Die späten Tore von Angelos Charisteas (82. Minute), Arturo Vidal (92.), Simon Rolfes (104.) und Michal Kadlec (117.) verhinderten eine weitere Pleite für den erst am Ende überzeugenden viermaligen deutschen Vizemeister. Vor 35 000 Zuschauern in Düsseldorf hatte Aristide Bancé (89.) die Verlängerung erzwungen. Im Endspiel am 30. Mai in Berlin bekommt es der Pokalsieger von 1993 mit dem Sieger des Nord-Derbys zwischen dem Hamburger SV und Werder Bremen zu tun.
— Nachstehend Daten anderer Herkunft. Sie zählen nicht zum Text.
(** * Coupled-dipole electrodynamics: a shallow embedding of
      [calc/coupled_dipoles.py] and the properties of its solver,
      Green tensor, rotations, polarizabilities and cross sections.

    Conventions of the embedding.

    - A Python float is a real number ([R]) and a Python or numpy complex
      a pair of reals ([C]); arithmetic is exact.  Division is Rocq's total
      division; the statements below keep the side conditions (nonzero
      separation, positive radius) under which the program divides by a
      nonzero quantity.
    - numpy promotes a float array to complex at its first operation with
      a complex one.  Arrays that meet complex arrays ([rotation_by]'s
      matrices, the unit vectors) are therefore held with complex entries
      from the start, through [RtoC].
    - An array is either unbatched ([One]: a float, a [(3,)] vector, a
      [(3,3)] matrix) or carries one leading sample axis ([Many]: shapes
      [(N,)], [(N,3)], [(N,3,3)]).  Binary operations broadcast along that
      axis the way numpy does and raise [ValueError] on a mismatch.
    - Exceptions are values of [exn]; a function that can raise returns a
      [result].
    - The physical constants read from [param/physical_constants.yaml]
      ([c], [hbar], [nm]) are not part of the module's source: they are
      fields of a [constants] record passed to every function that reads
      them. *)

From Stdlib Require Import Reals Lra Lia List String Bool ZArith.
From Stdlib Require Import Ring Field.
Import ListNotations.
Local Open Scope R_scope.

(** ** Exceptions and results *)

Inductive exn : Type :=
| ValueError                          (* broadcasting, ambiguous truth value *)
| LinAlgError                         (* numpy.linalg.inv on a singular matrix *)
| UnboundLocalError (name : string).  (* a local read before assignment *)

Inductive result (A : Type) : Type :=
| Ok (a : A)
| Raise (e : exn).
Arguments Ok {A} a.
Arguments Raise {A} e.

Definition bind {A B : Type} (r : result A) (k : A -> result B) : result B :=
  match r with
  | Ok a => k a
  | Raise e => Raise e
  end.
«Wir haben eine Riesen-Moral gezeigt», sagte Bayer-Trainer Bruno Labbadia, während die Fans in der LTU arena den Klassiker «Berlin, Berlin, wir fahren nach Berlin» anstimmten. «Es gibt keinen schöneren Moment, als dieses Finale zu spielen», sagte der eingewechselte Grieche Charisteas. «Leverkusen war einfach cleverer», meinte dagegen der Mainzer Trainer Jörn Andersen. Manager Christian Heidel erklärte nach einer innigen Umarmung mit Bayer-Sportdirektor Rudi Völler: «Natürlich sind wir enttäuscht. In der Verlängerung hat man die Hoffnung, dass man die Sensation doch noch schaffen kann.»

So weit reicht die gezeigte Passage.